Assignment.
Find each line in the records below that contains the word "price", and copy it out.

Material for this task.
***

(* ===== verification/Digest.v ===== *)
(** * Digest: the per-account event log encodings

    Models [crates/matching-sequencer/src/digest.rs]: the byte encodings of the
    events chained into an account's [events_digest].  The hash is a parameter
    of [update_digest]; what the digest needs from this file is that distinct
    events have distinct encodings. *)
From S2P Require Import Prelude Types Order EngineSettlement Account.

(** [to_le_bytes] of an [8 * n]-bit integer, two's complement if negative. *)
Fixpoint le_bytes (n : nat) (z : Z) : Bytes :=
  match n with O => [] | S n => z mod 256 :: le_bytes n (z / 256) end.

(** The blake3 hash of the concatenation of the two slices. *)
Definition update_digest (blake3 : Bytes → Bytes) (current event_bytes : Bytes) : Bytes :=
  blake3 (current ++ event_bytes).

Inductive WithdrawalRefundReason :=
  | L1Cancelled
  | L1Expired (observed_l1_height : Z).

Record KeyRecord := mkKeyRecord {
  kr_auth_scheme : Z;
  kr_pubkey_sec1 : Bytes;
  kr_capability_mask : Z;
}.

Definition encode_fill_event (order_id : Z) (qty : Qty) (price : Nanos) (block_height : Z) : Bytes :=
  [1] ++ le_bytes 8 order_id ++ le_bytes 8 qty ++ le_bytes 8 price ++ le_bytes 8 block_height.

Definition encode_deposit_event (amount block_height : Z) : Bytes :=
  [2] ++ le_bytes 8 amount ++ le_bytes 8 block_height.

Definition encode_l1_deposit_event (deposit_id amount : Z) (deposit_root : Bytes) (block_height : Z) : Bytes :=
  [6] ++ le_bytes 8 deposit_id ++ le_bytes 8 amount ++ deposit_root ++ le_bytes 8 block_height.

Definition encode_withdrawal_created_event (withdrawal_id amount : Z) (nullifier : Bytes) (block_height : Z) : Bytes :=
  [7] ++ le_bytes 8 withdrawal_id ++ le_bytes 8 amount ++ nullifier ++ le_bytes 8 block_height.

Definition encode_withdrawal_refunded_event (withdrawal_id amount : Z)
    (reason : WithdrawalRefundReason) (block_height : Z) : Bytes :=
  [9] ++ le_bytes 8 withdrawal_id ++ le_bytes 8 amount ++
  match reason with
  | L1Cancelled => [0]
  | L1Expired observed_l1_height => [1] ++ le_bytes 8 observed_l1_height
  end ++ le_bytes 8 block_height.

Definition encode_quarantine_claimed_event (amount block_height : Z) : Bytes :=
  [12] ++ le_bytes 8 amount ++ le_bytes 8 block_height.

Definition encode_resolution_event (market_id : MarketId) (payout_nanos : Nanos) (block_height : Z) : Bytes :=
  [3] ++ le_bytes 4 market_id ++ le_bytes 8 payout_nanos ++ le_bytes 8 block_height.

Definition encode_create_account_event (initial_balance block_height : Z) : Bytes :=
  [4] ++ le_bytes 8 initial_balance ++ le_bytes 8 block_height.

Definition encode_order_cancelled_event (order_id : Z) (market_ids : list MarketId)
    (side : OrderDirection) (remaining_quantity block_height : Z) : Bytes :=
  [8] ++ le_bytes 8 order_id ++ le_bytes 8 (Z.of_nat (length market_ids)) ++
  concat (le_bytes 4 <$> market_ids) ++
  [OrderDirection_to_byte side] ++ le_bytes 8 remaining_quantity ++ le_bytes 8 block_height.

Definition encode_adjustment (a : MintAdjustment) : Bytes :=
  le_bytes 4 (ma_market_id a) ++ [ma_outcome a] ++
  le_bytes 8 (ma_position_delta a) ++ le_bytes 8 (ma_balance_delta a).

Definition encode_mint_event (adjustments : list MintAdjustment) (block_height : Z) : Bytes :=
  [5] ++ le_bytes 8 (Z.of_nat (length adjustments)) ++
  concat (encode_adjustment <$> adjustments) ++ le_bytes 8 block_height.

Definition encode_key_event (tag : Z) (key : KeyRecord) (block_height : Z) : Bytes :=
  [tag] ++ [kr_auth_scheme key] ++ kr_pubkey_sec1 key ++
  le_bytes 4 (kr_capability_mask key) ++ le_bytes 8 block_height.

Definition encode_key_registered_event (key : KeyRecord) (block_height : Z) : Bytes :=
  encode_key_event 10 key block_height.
Definition encode_key_revoked_event (key : KeyRecord) (block_height : Z) : Bytes :=
  encode_key_event 11 key block_height.

(** ** One type for all the events of an account's log *)

Inductive AcctEvent :=
  | EvFill (order_id qty price h : Z)
  | EvDeposit (amount h : Z)
  | EvResolution (market_id payout h : Z)
  | EvCreateAccount (balance h : Z)
  | EvMint (adjs : list MintAdjustment) (h : Z)
  | EvL1Deposit (deposit_id amount : Z) (root : Bytes) (h : Z)
  | EvWithdrawalCreated (id amount : Z) (nullifier : Bytes) (h : Z)
  | EvOrderCancelled (order_id : Z) (markets : list Z) (side : OrderDirection) (remaining h : Z)
  | EvWithdrawalRefunded (id amount : Z) (reason : WithdrawalRefundReason) (h : Z)
  | EvKeyRegistered (key : KeyRecord) (h : Z)
  | EvKeyRevoked (key : KeyRecord) (h : Z)
  | EvQuarantineClaimed (amount h : Z).

Definition encode_event (e : AcctEvent) : Bytes :=
  match e with
  | EvFill o q p h => encode_fill_event o q p h
  | EvDeposit a h => encode_deposit_event a h
  | EvResolution m p h => encode_resolution_event m p h
  | EvCreateAccount b h => encode_create_account_event b h
  | EvMint l h => encode_mint_event l h
  | EvL1Deposit d a r h => encode_l1_deposit_event d a r h
  | EvWithdrawalCreated i a n h => encode_withdrawal_created_event i a n h
  | EvOrderCancelled o ms s r h => encode_order_cancelled_event o ms s r h
  | EvWithdrawalRefunded i a r h => encode_withdrawal_refunded_event i a r h
  | EvKeyRegistered k h => encode_key_registered_event k h
  | EvKeyRevoked k h => encode_key_revoked_event k h
  | EvQuarantineClaimed a h => encode_quarantine_claimed_event a h
  end.

(** The values are of their Rust types. *)
Definition u32 (z : Z) : Prop := 0 ≤ z ≤ int_max U32.
#[global] Instance u32_dec z : Decision (u32 z) := ltac:(unfold u32; apply _).

Definition adj_wf (a : MintAdjustment) : Prop :=
  u32 (ma_market_id a) ∧ i64 (ma_position_delta a) ∧ i64 (ma_balance_delta a).

Definition key_wf (k : KeyRecord) : Prop := length (kr_pubkey_sec1 k) = 33%nat ∧ u32 (kr_capability_mask k).

Definition event_wf (e : AcctEvent) : Prop :=
  match e with
  | EvFill o q p h => u64 o ∧ u64 q ∧ u64 p ∧ u64 h
  | EvDeposit a h => i64 a ∧ u64 h
  | EvResolution m p h => u32 m ∧ u64 p ∧ u64 h
  | EvCreateAccount b h => i64 b ∧ u64 h
  | EvMint l h => Forall adj_wf l ∧ u64 (Z.of_nat (length l)) ∧ u64 h
  | EvL1Deposit d a r h => u64 d ∧ i64 a ∧ length r = 32%nat ∧ u64 h
  | EvWithdrawalCreated i a n h => u64 i ∧ i64 a ∧ length n = 32%nat ∧ u64 h
  | EvOrderCancelled o ms s r h => u64 o ∧ Forall u32 ms ∧ u64 (Z.of_nat (length ms)) ∧ u64 r ∧ u64 h
  | EvWithdrawalRefunded i a r h =>
      u64 i ∧ i64 a ∧ match r with L1Cancelled => True | L1Expired x => u64 x end ∧ u64 h
  | EvKeyRegistered k h | EvKeyRevoked k h => key_wf k ∧ u64 h
  | EvQuarantineClaimed a h => i64 a ∧ u64 h
  end.

(** ** Injectivity *)

Lemma le_bytes_length n z : length (le_bytes n z) = n.
Proof. revert z. induction n; simpl; auto. Qed.

Lemma le_bytes_inj n z z' : le_bytes n z = le_bytes n z' → z mod 256 ^ Z.of_nat n = z' mod 256 ^ Z.of_nat n.
Proof.
  revert z z'. induction n as [|n IH]; intros z z'; [by rewrite !Z.mod_1_r|].
  cbn [le_bytes]. intros [= H0 Hr]. apply IH in Hr.
  rewrite Nat2Z.inj_succ, Z.pow_succ_r by lia.
  rewrite (Z.rem_mul_r z), (Z.rem_mul_r z') by lia. rewrite H0, Hr. done.
Qed.

(** Equal encodings of two [u64]s, [i64]s or [u32]s. *)
Lemma le_u64_inj z z' : u64 z → u64 z' → le_bytes 8 z = le_bytes 8 z' → z = z'.
Proof.
  intros Hz Hz' H%le_bytes_inj. change (256 ^ Z.of_nat 8) with 18446744073709551616 in H.
  unfold u64 in *. simpl in *. rewrite !Z.mod_small in H by lia. done.
Qed.

Lemma le_i64_inj z z' : i64 z → i64 z' → le_bytes 8 z = le_bytes 8 z' → z = z'.
Proof.
  intros Hz Hz' H%le_bytes_inj. change (256 ^ Z.of_nat 8) with 18446744073709551616 in H.
  unfold i64 in *. simpl in *. Z.div_mod_to_equations. lia.
Qed.

Lemma le_u32_inj z z' : u32 z → u32 z' → le_bytes 4 z = le_bytes 4 z' → z = z'.
Proof.
  intros Hz Hz' H%le_bytes_inj. change (256 ^ Z.of_nat 4) with 4294967296 in H.
  unfold u32 in *. simpl in *. rewrite !Z.mod_small in H by lia. done.
Qed.

(** Fixed-width fields can be compared one after the other. *)
Lemma field_inj {A} (x x' : list A) y y' :
  length x = length x' → x ++ y = x' ++ y' → x = x' ∧ y = y'.
Proof. intros Hl H. by apply app_inj_1. Qed.

Lemma concat_fields_inj {A} (P : A → Prop) (f : A → Bytes) w l l' y y' :
  (∀ x, length (f x) = w) → (∀ x x', P x → P x' → f x = f x' → x = x') →
  Forall P l → Forall P l' → length l = length l' →
  concat (f <$> l) ++ y = concat (f <$> l') ++ y' → l = l' ∧ y = y'.
Proof.
  intros Hw Hinj Hl. revert l'. induction Hl as [|x l Hx Hl IH]; intros [|x' l'] Hl' Hlen H; simplify_eq/=; [done|].
  apply Forall_cons in Hl' as [Hx' Hl']. rewrite <- !(assoc_L (++)) in H.
  apply field_inj in H as [Hf H]; [|by rewrite !Hw].
  apply Hinj in Hf; [|done..]. apply IH in H as [-> ->]; [|done..]. by subst.
Qed.

Lemma encode_adjustment_inj a a' : adj_wf a → adj_wf a' → encode_adjustment a = encode_adjustment a' → a = a'.
Proof.
  destruct a as [m o p b], a' as [m' o' p' b']. unfold adj_wf, encode_adjustment. simpl ma_market_id.
  intros (Hm & Hp & Hb) (Hm' & Hp' & Hb') H. cbn [ma_market_id ma_outcome ma_position_delta ma_balance_delta] in *.
  apply field_inj in H as [H1 H]; [|by rewrite !le_bytes_length].
  apply field_inj in H as [H2 H]; [|done].
  apply field_inj in H as [H3 H]; [|by rewrite !le_bytes_length].
  apply le_u32_inj in H1; [|done..]. apply le_i64_inj in H3; [|done..]. apply le_i64_inj in H; [|done..].
  by simplify_eq.
Qed.

Lemma encode_adjustment_length a : length (encode_adjustment a) = 21%nat.
Proof. unfold encode_adjustment. by rewrite !length_app, !le_bytes_length. Qed.

(** Peel the next fixed-width field off both sides of an equation of encodings. *)
Ltac peel H :=
  let H1 := fresh "Hf" in
  apply field_inj in H as [H1 H]; [|by rewrite ?le_bytes_length];
  first [apply le_u64_inj in H1; [|done..] | apply le_i64_inj in H1; [|done..]
        | apply le_u32_inj in H1; [|done..] | idtac].
Ltac peel_last H := first [apply le_u64_inj in H; [|done..]].

Lemma encode_key_event_inj t k k' h h' :
  key_wf k → key_wf k' → u64 h → u64 h' → encode_key_event t k h = encode_key_event t k' h' → k = k' ∧ h = h'.
Proof.
  destruct k as [s p c], k' as [s' p' c']. unfold key_wf, encode_key_event.
  cbn [kr_auth_scheme kr_pubkey_sec1 kr_capability_mask]. intros [Hp Hc] [Hp' Hc'] Hh Hh' H.
  apply field_inj in H as [_ H]; [|done]. apply field_inj in H as [H1 H]; [|done].
  apply field_inj in H as [H2 H]; [|congruence]. peel H. peel_last H. by simplify_eq.
Qed.

Lemma encode_mint_inj l l' h h' :
  event_wf (EvMint l h) → event_wf (EvMint l' h') → encode_mint_event l h = encode_mint_event l' h' → l = l' ∧ h = h'.
Proof.
  intros (Hl & Hn & Hh) (Hl' & Hn' & Hh') H. unfold encode_mint_event in H.
  apply field_inj in H as [_ H]; [|done]. peel H.
  apply (concat_fields_inj adj_wf encode_adjustment 21) in H as [-> H];
    [|apply encode_adjustment_length|apply encode_adjustment_inj|done|done|lia].
  peel_last H. done.
Qed.

Lemma OrderDirection_to_byte_inj d d' : OrderDirection_to_byte d = OrderDirection_to_byte d' → d = d'.
Proof. by destruct d, d'. Qed.

Lemma encode_cancelled_inj o o' ms ms' s s' r r' h h' :
  event_wf (EvOrderCancelled o ms s r h) → event_wf (EvOrderCancelled o' ms' s' r' h') →
  encode_order_cancelled_event o ms s r h = encode_order_cancelled_event o' ms' s' r' h' →
  o = o' ∧ ms = ms' ∧ s = s' ∧ r = r' ∧ h = h'.
Proof.
  intros (Ho & Hm & Hn & Hr & Hh) (Ho' & Hm' & Hn' & Hr' & Hh') H. unfold encode_order_cancelled_event in H.
  apply field_inj in H as [_ H]; [|done]. peel H. peel H.
  apply (concat_fields_inj u32 (le_bytes 4) 4) in H as [-> H];
    [|apply le_bytes_length|apply le_u32_inj|done|done|lia].
  apply field_inj in H as [Hs H]; [|done]. injection Hs as Hs%OrderDirection_to_byte_inj.
  peel H. peel_last H. done.
Qed.

Lemma encode_refunded_inj i i' a a' r r' h h' :
  event_wf (EvWithdrawalRefunded i a r h) → event_wf (EvWithdrawalRefunded i' a' r' h') →
  encode_withdrawal_refunded_event i a r h = encode_withdrawal_refunded_event i' a' r' h' →
  i = i' ∧ a = a' ∧ r = r' ∧ h = h'.
Proof.
  intros (Hi & Ha & Hr & Hh) (Hi' & Ha' & Hr' & Hh') H. unfold encode_withdrawal_refunded_event in H.
  apply field_inj in H as [_ H]; [|done]. peel H. peel H.
  destruct r as [|x], r' as [|x']; cbn [app] in H.
  - apply (field_inj [0] [0]) in H as [_ H]; [|done]. peel_last H. done.
  - discriminate H.
  - discriminate H.
  - apply (field_inj [1] [1]) in H as [_ H]; [|done]. peel H. peel_last H. by subst.
Qed.

(** ** Properties *)

(** The encodings chained into an account's event digest are injective:
    two well-typed events of any kinds with the same bytes are the same event,
    so a digest cannot confuse a fill with a deposit, nor two events of a kind
    that differ in any field. *)
Theorem event_encoding_injective (e e' : AcctEvent) :
  event_wf e → event_wf e' → encode_event e = encode_event e' → e = e'.
Proof.
  intros He He' H. destruct e, e'; try discriminate H; cbn [encode_event] in H.
  - destruct He as (?&?&?&?), He' as (?&?&?&?). unfold encode_fill_event in H.
    apply field_inj in H as [_ H]; [|done]. do 3 peel H. peel_last H. by subst.
  - destruct He, He'. unfold encode_deposit_event in H.
    apply field_inj in H as [_ H]; [|done]. peel H. peel_last H. by subst.
  - destruct He as (?&?&?), He' as (?&?&?). unfold encode_resolution_event in H.
    apply field_inj in H as [_ H]; [|done]. do 2 peel H. peel_last H. by subst.
  - destruct He, He'. unfold encode_create_account_event in H.
    apply field_inj in H as [_ H]; [|done]. peel H. peel_last H. by subst.
  - by apply encode_mint_inj in H as [-> ->].
  - destruct He as (?&?&?&?), He' as (?&?&?&?). unfold encode_l1_deposit_event in H.
    apply field_inj in H as [_ H]; [|done]. do 2 peel H.
    apply field_inj in H as [-> H]; [|congruence]. peel_last H. by subst.
  - destruct He as (?&?&?&?), He' as (?&?&?&?). unfold encode_withdrawal_created_event in H.
    apply field_inj in H as [_ H]; [|done]. do 2 peel H.
    apply field_inj in H as [-> H]; [|congruence]. peel_last H. by subst.
  - apply encode_cancelled_inj in H as (-> & -> & -> & -> & ->); [done..].
  - apply encode_refunded_inj in H as (-> & -> & -> & ->); [done..].
  - destruct He, He'. by apply encode_key_event_inj in H as [-> ->].
  - destruct He, He'. by apply encode_key_event_inj in H as [-> ->].
  - destruct He, He'. unfold encode_quarantine_claimed_event in H.
    apply field_inj in H as [_ H]; [|done]. peel H. peel_last H. by subst.
Qed.

Lemma event_encoding_injective_witness :
  EvDeposit (-5) 12 = EvDeposit (int_max U64 - 4 - 18446744073709551616) 12.
Proof.
  apply (event_encoding_injective (EvDeposit (-5) 12) (EvDeposit (int_max U64 - 4 - 18446744073709551616) 12)).
  - vm_compute. repeat split; discriminate.
  - vm_compute. repeat split; discriminate.
  - reflexivity.
Defined.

***

Answer for the task.
Definition encode_fill_event (order_id : Z) (qty : Qty) (price : Nanos) (block_height : Z) : Bytes :=
  [1] ++ le_bytes 8 order_id ++ le_bytes 8 qty ++ le_bytes 8 price ++ le_bytes 8 block_height.
  | EvFill (order_id qty price h : Z)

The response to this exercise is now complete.